Si tratta di uomini e donne che non sono e non saranno mai capaci di provvedere a loro stessi, ma che sono in grado di segnalare, in varia mi­sura, le loro esigenze.

Anche la vita di queste persone dipende in tut­to e per tutto da noi.

Questo gruppo è costituito da anziani malati cronici non autosufficienti e da handicappati psi­chici gravi (un po' meno gravi del gruppo prece­dente), da pluriminorati (ad esempio da persone colpite da cecità e sordità), da alcuni handicappa­ti fisici gravissimi.

Vi sono poi migliaia di bambini e fanciulli che non sono assolutamente in grado, a causa della loro età, di provvedere a loro stessi e che non hanno alcun valido sostegno da parte dei loro ge­nitori e dei loro parenti. Spesso occorre che qualcuno li difenda dai loro genitori e dai loro parenti.

In tutto si tratta di circa 100.000 bambini e fanciulli ricoverati in istituti di assistenza.

È noto, ma non credo sia inopportuno ricor­darlo, che il ricovero in istituto provoca danni gravissimi e spesso irreversibili alla personalità dei ricoverati.
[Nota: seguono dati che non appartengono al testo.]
(** What was read and what is to come make the framed preamble and [rest]. *)
Lemma read_preamble_framed fuel items head left rest :
  items_left items < fuel → carries items left → head ++ left = framed ++ rest →
  ∃ leftover items' left', read_preamble fuel items head = (Ok (p, leftover), items') ∧
    carries items' left' ∧ leftover ++ left' = rest.
Proof.
  revert items head left. induction fuel as [|fuel IH]; intros items head left Hfuel Hc Heq; [lia|].
  cbn [read_preamble]. destruct (decide (length framed ≤ length head)) as [Hle|Hlt].
  - assert (∃ more, head = framed ++ more) as [more ->].
    { exists (drop (length framed) head). rewrite <-(take_drop (length framed) head) at 1. f_equal.
      rewrite <-(take_app_le head left) by done. rewrite Heq. apply take_app_length. }
    rewrite take_preamble_framed. rewrite <-app_assoc in Heq. apply (inj (app framed)) in Heq.
    by exists more, items, left.
  - assert (head = take (length head) framed) as Hhead.
    { rewrite <-(take_app_le framed rest) by lia. rewrite <-Heq. by rewrite take_app_length. }
    rewrite Hhead, take_preamble_part by lia. rewrite <-Hhead.
    destruct Hc as (parts & -> & <-). destruct parts as [|chunk parts].
    { exfalso. apply (f_equal length) in Heq. rewrite !length_app in Heq. simpl in Heq. lia. }
    cbn [map next_chunk pull list_stream]. unfold next_chunk. cbn.
    apply (IH _ _ (concat parts)); [|by exists parts|by rewrite <-app_assoc].
    cbn in Hfuel. cbn. lia.
Qed.
End preamble.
Molti disadattamenti (fino al comportamento delinquenziale), molti disturbi mentali, sono do­vuti proprio al ricovero in istituto durante l'età infantile.

Vi è poi un numero molto alto di cittadini col­piti da handicaps fisici, psichici o sensoriali, la cui autonomia è limitata in varia misura. Moltis­simi, fra questi handicappati, sono perfettamen­te in grado di provvedere a loro stessi. La loro autonomia sarebbe molto più ampia se servizi e strutture fossero adeguati alle loro esigenze. Si pensi, tanto per fare un esempio, alle difficoltà create dalla presenza di barriere architettoniche.

Ci sono poi coloro il cui handicap è costituito dalla mancanza di mezzi economici. Fra queste centinaia di migliaia di persone occorre ricordare, in particolare, quelle più deboli e che hanno pochi strumenti di difesa. Mi riferisco soprattutto alle 700.000 persone che ricevono la ricca pensione sociale di 165.000 al mese ed alle centinaie di migliaia di invalidi che dovrebbero campare con 175.000 al mese.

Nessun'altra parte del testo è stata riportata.